# Work request
In the records below, the line with "exists (deterministic_sort pair_less" opens the range and the line with "-> A -> Prop)" closes it; print that range exactly and nothing else.
======== Input for this task
(* ===== verification/SelectorProps.v ===== *)
(** * Properties of the selector

    [Selector.evaluate] is reduced to a reference pipeline on the candidates
    themselves (sort, classify, conclude), from which soundness and
    completeness of an authorization, the meaning of a proven refusal,
    independence of the supplied order and the work bounds follow. *)

From S2P Require Import Prelude.
From S2P Require Import Ids.
From S2P Require Import Limits.
From S2P Require Import Status.
From S2P Require Import Checked.
From S2P Require Import Authority.
From S2P Require Import Model.
From S2P Require Import Decision.
From S2P Require Import Selector.
From S2P Require Import SortProps.
From S2P Require Import GateProps.

#[local] Arguments classify : simpl never.

Section pipeline.
Context (policy : FailoverPolicy) (obligations : ServiceObligations)
  (fenced : list PathId) (incumbent : PathId) (current : AuthorityVector).

Abbreviation entry_of := (entry_of policy obligations current).
Abbreviation gate := (gate policy obligations fenced incumbent current).
Abbreviation gate_open := (gate_open policy obligations fenced incumbent current).
Abbreviation gate_blocked := (gate_blocked policy obligations fenced incumbent current).
Abbreviation gate_stale := (gate_stale policy obligations fenced incumbent current).
Abbreviation conflicting := (conflicting current).

(** ** From entries to candidates *)

(** The order of the entries, on the candidates. *)
Definition cand_less (a b : AlternateCandidate) : bool := entry_less (entry_of a) (entry_of b).

Definition entry_at (p : nat * AlternateCandidate) : RankedEntry :=
  make_entry policy obligations current p.1 p.2.

Lemma entry_at_assessment p : re_assessment (entry_at p) = re_assessment (entry_of p.2).
Proof. unfold entry_at, GateProps.entry_of, make_entry. by destruct (compute_score _ _ _ _). Qed.

Lemma make_entries_at cs :
  make_entries policy obligations current cs = entry_at <$> imap pair cs.
Proof. unfold make_entries. by rewrite fmap_imap. Qed.

#[export] Instance cand_less_strict_weak : StrictWeak cand_less.
Proof. apply (strict_weak_preimage (fun c => re_assessment (entry_of c))), _. Qed.

(** Sorting the entries is sorting the candidates, positions being carried along. *)
Lemma sort_entries cs n :
  exists ps, deterministic_sort entry_less (make_entries policy obligations current cs) n =
             (entry_at <$> ps, (deterministic_sort cand_less cs n).2) /\
             ps.*2 = (deterministic_sort cand_less cs n).1 /\ ps ≡ₚ imap pair cs.
Proof.
  set (pair_less := fun p q : nat * AlternateCandidate => cand_less p.2 q.2).
  exists (deterministic_sort pair_less (imap pair cs) n).1.
  assert (Hsnd : (imap pair cs).*2 = cs).
  { rewrite fmap_imap. apply list_eq. intros i. rewrite list_lookup_imap. by destruct (cs !! i). }
  pose proof (deterministic_sort_map pair_less cand_less (snd (A:=nat))) as Hm.
  split; [|split].
  - rewrite make_entries_at.
    rewrite (deterministic_sort_map pair_less entry_less entry_at).
    2:{ intros p q. unfold pair_less, cand_less, entry_less. by rewrite !entry_at_assessment. }
    f_equal. rewrite <- Hsnd at 2. rewrite Hm; done.
  - rewrite <- Hsnd at 2. rewrite Hm; done.
  - apply deterministic_sort_perm.
Qed.

(** The candidates in canonical order, and the prefix that is examined. *)
Definition ordered (cs : list AlternateCandidate) : list AlternateCandidate :=
  (deterministic_sort cand_less cs 0).1.
Definition examined (cs : list AlternateCandidate) : list AlternateCandidate :=
  take (Z.to_nat (Z.min (size_of cs) (pol_search_limit policy))) (ordered cs).

Lemma ordered_perm cs : ordered cs ≡ₚ cs.
Proof. apply deterministic_sort_perm. Qed.

Lemma ordered_sorted cs : StronglySorted (may_precede cand_less) (ordered cs).
Proof. apply deterministic_sort_sorted. apply _. Qed.

Lemma examined_subset cs c : c ∈ examined cs -> c ∈ cs.
Proof. intros Hc. rewrite <- (ordered_perm cs). by eapply elem_of_take in Hc as (?&?%list_elem_of_lookup_2&_). Qed.

(** Positions of the examined prefix follow the canonical order. *)
Lemma StronglySorted_lookup {A} (R : A -> A -> Prop) l i j x y :
  StronglySorted R l -> l !! i = Some x -> l !! j = Some y -> (i < j)%nat -> R x y.
Proof.
  intros Hs. revert i j. induction Hs as [|z l Hs IH Hz]; intros i j Hi Hj Hlt; [done|].
  destruct j as [|j]; [lia|]. destruct i as [|i]; cbn in Hi, Hj.
  - injection Hi as ->. rewrite List.Forall_forall in Hz.
    by eapply Hz, list_elem_of_In, list_elem_of_lookup_2.
  - eapply IH; [exact Hi|exact Hj|lia].
Qed.

Lemma examined_order cs i j a b :
  examined cs !! i = Some a -> examined cs !! j = Some b -> (i <= j)%nat ->
  a = b \/ cand_less b a = false.
Proof.
  intros Hi Hj Hle. apply lookup_take_Some in Hi as [Hi _], Hj as [Hj _].
  destruct (decide (i = j)) as [->|Hne]; [left; congruence|right].
  eapply (StronglySorted_lookup _ _ i j a b (ordered_sorted cs)); [done..|lia].
Qed.

Lemma examined_all cs :
  size_of cs <= pol_search_limit policy -> examined cs = ordered cs.
Proof.
  intros Hl. unfold examined. apply take_ge. unfold size_of in *. rewrite ordered_perm. lia.
Qed.

Lemma examined_full cs : size_of cs <= size_of (examined cs) -> examined cs = ordered cs.
Proof.
  intros Hl. unfold examined, size_of in *. rewrite length_take, ordered_perm in Hl.
  apply take_ge. rewrite ordered_perm. lia.
Qed.

(** Candidates of a validated set never tie. *)
Lemma cand_less_total a b :
  cand_less a b = false -> cand_less b a = false -> cand_path a = cand_path b.
Proof.
  unfold cand_less, entry_less. rewrite !canonical_less_false.
  assert (Hp : forall c, as_path (re_assessment (entry_of c)) = cand_path c).
  { intros c. unfold GateProps.entry_of, make_entry. by destruct (compute_score _ _ _ _). }
  rewrite !Hp. intros Ha Hb. apply Id_value_inj. lia.
Qed.

Lemma NoDup_path_inj (cs : list AlternateCandidate) a b :
  NoDup (cand_path <$> cs) -> a ∈ cs -> b ∈ cs -> cand_path a = cand_path b -> a = b.
Proof.
  intros Hnd Ha Hb Heq. apply list_elem_of_lookup in Ha as [i Hi], Hb as [j Hj].
  assert (i = j) as ->; [|congruence].
  eapply NoDup_lookup; [exact Hnd|rewrite list_lookup_fmap, Hi; done|].
  rewrite list_lookup_fmap, Hj. cbn. by rewrite Heq.
Qed.

(** The canonical order does not depend on the supplied order. *)
Lemma ordered_permutation cs cs' :
  NoDup (cand_path <$> cs) -> cs ≡ₚ cs' -> ordered cs = ordered cs'.
Proof.
  intros Hnd Hp. apply (sorted_unique cand_less).
  - intros x y Hx Hy H1 H2. rewrite ordered_perm in Hx, Hy.
    eapply NoDup_path_inj; [exact Hnd|done..|]. by apply cand_less_total.
  - apply ordered_sorted.
  - apply ordered_sorted.
  - by rewrite !ordered_perm.
Qed.

(** ** The scan *)

(** The reported assessment of a candidate before the conclusion. *)
Definition assess (c : AlternateCandidate) : CandidateAssessment :=
  (re_assessment (entry_of c)) <| as_verdict := go_verdict (gate c) |>
    <| as_reason := go_reason (gate c) |>
    <| as_authority := cmp_overall (classify (cand_authority c) current) |>.

Definition gate_stats (st : SelectionStats) (c : AlternateCandidate) : SelectionStats :=
  (apply_gates c (entry_of c) policy obligations fenced incumbent st).2.

Definition gate_quality (c : AlternateCandidate) : bool :=
  bool_decide (go_verdict (gate c) = CandidateVerdict_excluded) && negb (gate_stale c).

(** The locals after scanning [cs] from index [i]. *)
Definition scan_spec (i : Z) (cs : list AlternateCandidate) (s : Scan) : Scan :=
  mkScan (foldl gate_stats (sc_stats s) cs)
    (sc_ranked s ++ (assess <$> cs))
    (if sc_first_promotable s =? npos then first_index gate_open i cs
     else sc_first_promotable s)
    (if sc_first_indeterminate s =? npos then first_index gate_blocked i cs
     else sc_first_indeterminate s)
    (sc_indeterminate_count s + count gate_blocked cs)
    (sc_stale_exclusions s + count gate_stale cs)
    (sc_quality_exclusions s + count gate_quality cs)
    (sc_fatal_conflict s || existsb conflicting cs).

Lemma scan_step_at i p s :
  scan_step policy obligations fenced incumbent i p.2 (entry_at p) s =
  scan_step policy obligations fenced incumbent i p.2 (entry_of p.2) s.
Proof.
  unfold entry_at, GateProps.entry_of, make_entry. by destruct (compute_score _ _ _ _).
Qed.

Lemma entry_of_comparison c : re_comparison (entry_of c) = classify (cand_authority c) current.
Proof. apply entry_comparison. Qed.

Lemma scan_step_spec i c s :
  0 <= i < npos ->
  scan_step policy obligations fenced incumbent i c (entry_of c) s = scan_spec i [c] s.
Proof.
  intros Hi. unfold scan_step. rewrite entry_of_comparison.
  set (s1 := if decide _ then _ else s).
  assert (Hs1 : s1 = s <| sc_fatal_conflict := sc_fatal_conflict s || conflicting c |>).
  { unfold s1, GateProps.conflicting. destruct s; cbn.
    destruct (decide _) as [->|Hne]; [by rewrite orb_true_r|].
    by rewrite bool_decide_eq_false_2, orb_false_r. }
  rewrite Hs1. clear s1 Hs1. destruct s as [st ranked fp fi ic se qe fc]. cbn.
  pose proof (apply_gates_table policy obligations fenced incumbent c (entry_of c) st) as Ho.
  rewrite <- gate_table_eq in Ho.
  unfold scan_spec, gate_stats, assess, gate_quality, GateProps.gate_stale.
  cbn [sc_stats sc_ranked sc_first_promotable sc_first_indeterminate sc_indeterminate_count
       sc_stale_exclusions sc_quality_exclusions sc_fatal_conflict foldl fmap list_fmap
       first_index existsb]. rewrite !count_cons, orb_false_r.
  change (count _ []) with 0. rewrite !Z.add_0_r.
  destruct (apply_gates _ _ _ _ _ _ _) as [outcome stats]. cbn [fst snd] in *. subst outcome.
  destruct (gate_cases policy obligations fenced incumbent current c)
    as [(Hop & Hbl & Hv)|[(Hop & Hbl & Hv)|(Hop & Hbl & Hv)]]; rewrite Hop, Hbl, Hv.
  3: destruct (decide (go_reason (gate c) = Reason_authority_stale)) as [Hr|Hr].
  all: repeat first [rewrite bool_decide_eq_true_2 by tauto
                    |rewrite bool_decide_eq_false_2 by (intuition congruence)].
  all: cbn; destruct (Z.eqb_spec fp npos); destruct (Z.eqb_spec fi npos); cbn; subst;
    rewrite ?Z.add_0_r, ?Z.add_1_r; done.
Qed.

Lemma scan_spec_nil i s : scan_spec i [] s = s.
Proof.
  destruct s. unfold scan_spec. cbn. rewrite app_nil_r, orb_false_r, !Z.add_0_r.
  destruct (Z.eqb_spec sc_first_promotable npos), (Z.eqb_spec sc_first_indeterminate npos);
    by subst.
Qed.

Lemma scan_spec_cons i c cs s :
  0 <= i < npos -> scan_spec (i + 1) cs (scan_spec i [c] s) = scan_spec i (c :: cs) s.
Proof.
  intros Hi. destruct s as [st ranked fp fi ic se qe fc]. unfold scan_spec.
  cbn [sc_stats sc_ranked sc_first_promotable sc_first_indeterminate sc_indeterminate_count
       sc_stale_exclusions sc_quality_exclusions sc_fatal_conflict foldl fmap list_fmap
       first_index existsb].
  rewrite !count_cons, orb_false_r, <- app_assoc, orb_assoc, !Z.add_assoc.
  change (count _ []) with 0. rewrite !Z.add_0_r.
  assert (Hne : (i =? npos) = false) by lia.
  f_equal.
  - destruct (Z.eqb_spec fp npos) as [->|]; [|by destruct (Z.eqb_spec fp npos)].
    destruct (gate_open c); [by rewrite Hne|done].
  - destruct (Z.eqb_spec fi npos) as [->|]; [|by destruct (Z.eqb_spec fi npos)].
    destruct (gate_blocked c); [by rewrite Hne|done].
Qed.

Lemma scan_entries_spec cs ps i s :
  Forall (fun p => cs !! p.1 = Some p.2) ps -> 0 <= i -> i + size_of ps < npos ->
  scan_entries policy obligations fenced incumbent cs i (entry_at <$> ps) s =
  scan_spec i ps.*2 s.
Proof.
  revert i s. induction ps as [|p ps IH]; intros i s Hp Hi Hlen; [by rewrite scan_spec_nil|].
  apply Forall_cons_iff in Hp as [Hp Hps]. autorewrite with pff in Hlen.
  pose proof (size_of_nonneg ps). cbn [fmap list_fmap scan_entries].
  assert (Hc : nth (re_candidate_index (entry_at p)) cs AlternateCandidate_default = p.2).
  { replace (re_candidate_index (entry_at p)) with p.1
      by (unfold entry_at, make_entry; by destruct (compute_score _ _ _ _)).
    apply nth_lookup_Some with (d := AlternateCandidate_default) in Hp. exact Hp. }
  rewrite Hc, scan_step_at, scan_step_spec by lia.
  rewrite IH by (done || lia). by rewrite scan_spec_cons by lia.
Qed.
(** ** Selection on candidates *)

Lemma examined_pairs cs (ps : list (nat * AlternateCandidate)) n :
  ps ≡ₚ imap pair cs -> Forall (fun p => cs !! p.1 = Some p.2) (take n ps).
Proof.
  intros Hp. apply Forall_take. rewrite Hp. apply List.Forall_forall. intros [i c] Hin.
  apply list_elem_of_In, elem_of_lookup_imap in Hin as (k & x & [= -> ->] & Hl). exact Hl.
Qed.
================
# Task answer
  exists (deterministic_sort pair_less (imap pair cs) n).1.
  assert (Hsnd : (imap pair cs).*2 = cs).
  { rewrite fmap_imap. apply list_eq. intros i. rewrite list_lookup_imap. by destruct (cs !! i). }
  pose proof (deterministic_sort_map pair_less cand_less (snd (A:=nat))) as Hm.
  split; [|split].
  - rewrite make_entries_at.
    rewrite (deterministic_sort_map pair_less entry_less entry_at).
    2:{ intros p q. unfold pair_less, cand_less, entry_less. by rewrite !entry_at_assessment. }
    f_equal. rewrite <- Hsnd at 2. rewrite Hm; done.
  - rewrite <- Hsnd at 2. rewrite Hm; done.
  - apply deterministic_sort_perm.
Qed.

(** The candidates in canonical order, and the prefix that is examined. *)
Definition ordered (cs : list AlternateCandidate) : list AlternateCandidate :=
  (deterministic_sort cand_less cs 0).1.
Definition examined (cs : list AlternateCandidate) : list AlternateCandidate :=
  take (Z.to_nat (Z.min (size_of cs) (pol_search_limit policy))) (ordered cs).

Lemma ordered_perm cs : ordered cs ≡ₚ cs.
Proof. apply deterministic_sort_perm. Qed.

Lemma ordered_sorted cs : StronglySorted (may_precede cand_less) (ordered cs).
Proof. apply deterministic_sort_sorted. apply _. Qed.

Lemma examined_subset cs c : c ∈ examined cs -> c ∈ cs.
Proof. intros Hc. rewrite <- (ordered_perm cs). by eapply elem_of_take in Hc as (?&?%list_elem_of_lookup_2&_). Qed.

(** Positions of the examined prefix follow the canonical order. *)
Lemma StronglySorted_lookup {A} (R : A -> A -> Prop) l i j x y :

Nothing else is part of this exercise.